On IIS 6.0 if your web application ran under a custom user account you would have to setup Service Principal Names (SPNs) for that account. This detail is something that most users miss and as a result the authentication falls back to NTLM. The need for the custom SPNs arises because the authentication happens in the user mode.
In IIS 7.0 by default the authentication is moved into the kernel. This eliminates the need for setting up SPNs when you change the application pool user account as the authentication is happening in the context of the machine and every machine already has a default HOST/machine SPN in the Active Directory(AD).
IIS Manager > Global Level(MachineName) > Authentication > Windows Authentication > Advanced Settings…
For folks who are accustomed with IIS 6.0 this change may seem disturbing. Especially if your are migrating from an IIS 6.0 environment to IIS 7.0 this could lead to duplicate SPNs. Since you would have configured SPNs to the custom account in IIS 6.0 while moving to IIS 7.0 you need to ensure that you remove those. You can use this command to figure out which accounts have a particular SPN.
ldifde -f spn.txt -d”dc=contoso, dc=com” -l serviceprincipalname -r “(serviceprincipalname=http/www.contoso.com)” -p subtree
assuming your domain is contoso.com and your url for the web application is http://www.contoso.com/
Its a nifty command to figure out duplicate SPNs. The spn.txt file that is created will have a list of user accounts that have a particular SPN. Always ensure there is only one.

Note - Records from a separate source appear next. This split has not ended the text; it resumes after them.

Lemma generate_refined_text_selects_witness :
  let sentences := sentences_of "S1. S2. S3. S4." in
  let sims := map sample_sim sentences in
  (sentences <> [] -> is_argsort sims (argsort_stable sims) = true)
  /\ exists top : list nat,
       generate_refined_text sample_sim argsort_stable "S1. S2. S3. S4."
       = Some (match sentences with
               | [] => ""
               | _ :: _ =>
                   PyStr.join " " (map (fun i => nth i sentences "") top)
                   ++ "."
               end)
       /\ List.length top
          = Nat.min TOP_SENTENCES_FOR_REFINED_TEXT (List.length sentences)
       /\ StronglySorted lt top
       /\ Forall (fun i => i < List.length sentences) top
       /\ (forall i j, In i top -> j < List.length sentences -> ~ In j top ->
             (nth j sims 0 <= nth i sims 0)%Q).
Proof.
  split; [intros _; reflexivity|].
  apply (generate_refined_text_selects sample_sim argsort_stable
           "S1. S2. S3. S4.").
  intros _. reflexivity.
Defined.

(** C3, as stated, fails: for the sentences S1, S2, S3, S4 with the
    similarities [S3 > S1 > S4 > S2] the summary is "S1 S3 S4.", with no
    full stop inside, and not "S1. S3. S4."; it is not "S3 S1 S4." either. *)
Lemma refined_text_has_no_inner_stops :
  sentences_of "S1. S2. S3. S4." = ["S1"; "S2"; "S3"; "S4"]
  /\ generate_refined_text sample_sim argsort_stable "S1. S2. S3. S4."
     = Some "S1 S3 S4."
  /\ generate_refined_text sample_sim argsort_stable "S1. S2. S3. S4."
     <> Some "S1. S3. S4."
  /\ generate_refined_text sample_sim argsort_stable "S1. S2. S3. S4."
     <> Some "S3 S1 S4.".
Proof. vm_compute. repeat split; discriminate. Qed.

(** C3 (amended): for a section whose sentences in order are s1, s2, s3,
    s4, with similarities [s3 > s1 > s4 > s2], and a valid answer of
    argsort, the summary is exactly s1, s3 and s4 in this order, joined by
    one space and followed by one ".": the sentences are picked by score
    and shown by position, and the full stops between them are not put
    back. *)
Theorem refined_text_of_four_sentences (sim : string -> Q)
    (argsort : list Q -> list nat) (full_text s1 s2 s3 s4 : string) :
  sentences_of full_text = [s1; s2; s3; s4] ->
  (sim s2 < sim s4)%Q -> (sim s4 < sim s1)%Q -> (sim s1 < sim s3)%Q ->
  is_argsort (map sim [s1; s2; s3; s4]) (argsort (map sim [s1; s2; s3; s4]))
  = true ->
  generate_refined_text sim argsort full_text
  = Some (PyStr.join " " [s1; s3; s4] ++ ".").
Proof.
  intros Es H24 H41 H13 Hv.
  assert (Hne : sentences_of full_text <> []) by (rewrite Es; discriminate).
  rewrite <- Es in Hv.
  rewrite (generate_refined_text_eq sim argsort full_text Hne Hv).
  destruct (top_indices_spec sim argsort _ Hv) as [Hlen [Hs [Hr Hd]]].
  rewrite Es in *.
  destruct (top_indices sim argsort [s1; s2; s3; s4])
    as [|a [|b [|c [|d top]]]]; try discriminate Hlen.
  clear Hlen.
  inversion Hs as [|? ? Hs1 Ha]; subst.
  inversion Hs1 as [|? ? Hs2 Hb]; subst.
  inversion Ha as [|? ? Hab Ha']; subst. inversion Ha' as [|? ? Hac _]; subst.
  inversion Hb as [|? ? Hbc _]; subst.
  inversion Hr as [|? ? Hra Hr1]; subst.
  inversion Hr1 as [|? ? Hrb Hr2]; subst.
  inversion Hr2 as [|? ? Hrc _]; subst.
  simpl in Hra, Hrb, Hrc.
  assert (Hcases : (a = 0 /\ b = 1 /\ c = 2) \/ (a = 0 /\ b = 1 /\ c = 3)
                   \/ (a = 0 /\ b = 2 /\ c = 3) \/ (a = 1 /\ b = 2 /\ c = 3))
    by lia.
  destruct Hcases as [[-> [-> ->]] | [[-> [-> ->]] | [[-> [-> ->]]
                     | [-> [-> ->]]]]].
  - exfalso. specialize (Hd 1 3). simpl in Hd.
    assert ((sim s4 <= sim s2)%Q) by (apply Hd; [auto | lia | intros H; simpl in H; lia]).
    lra.
  - exfalso. specialize (Hd 1 2). simpl in Hd.
    assert ((sim s3 <= sim s2)%Q) by (apply Hd; [auto | lia | intros H; simpl in H; lia]).
    lra.
  - reflexivity.
  - exfalso. specialize (Hd 1 0). simpl in Hd.
    assert ((sim s1 <= sim s2)%Q) by (apply Hd; [auto | lia | intros H; simpl in H; lia]).
    lra.
Qed.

You can turn off this feature and make IIS 7.0 behave similar to IIS 6.0. However I strongly do not recommend it as the Kernel-mode authentication also increases performance.
If you have a history of setting up Kerberos authentication on websites by now you should be wondering how Kernel-mode can work in a load balanced(webfarm) scenario. In load balanced scenarios also you do not have to disable Kernel-mode authentication. Instead you can set the useAppPoolCredentials property to true. You do this in your configuration file under the system.webServer / security / authentication / windowsauthentication section.
<windowsAuthentication enabled=”true” useKernelMode=”true” useAppPoolCredentials=”true” />
With Win7 you will see a new option in the above screen called Extended Protection which can be set to Off / Accept / Required. This basically will support Channel Binding Token and helps in preventing Kerberos authentication forwarding attacks by a man in the middle.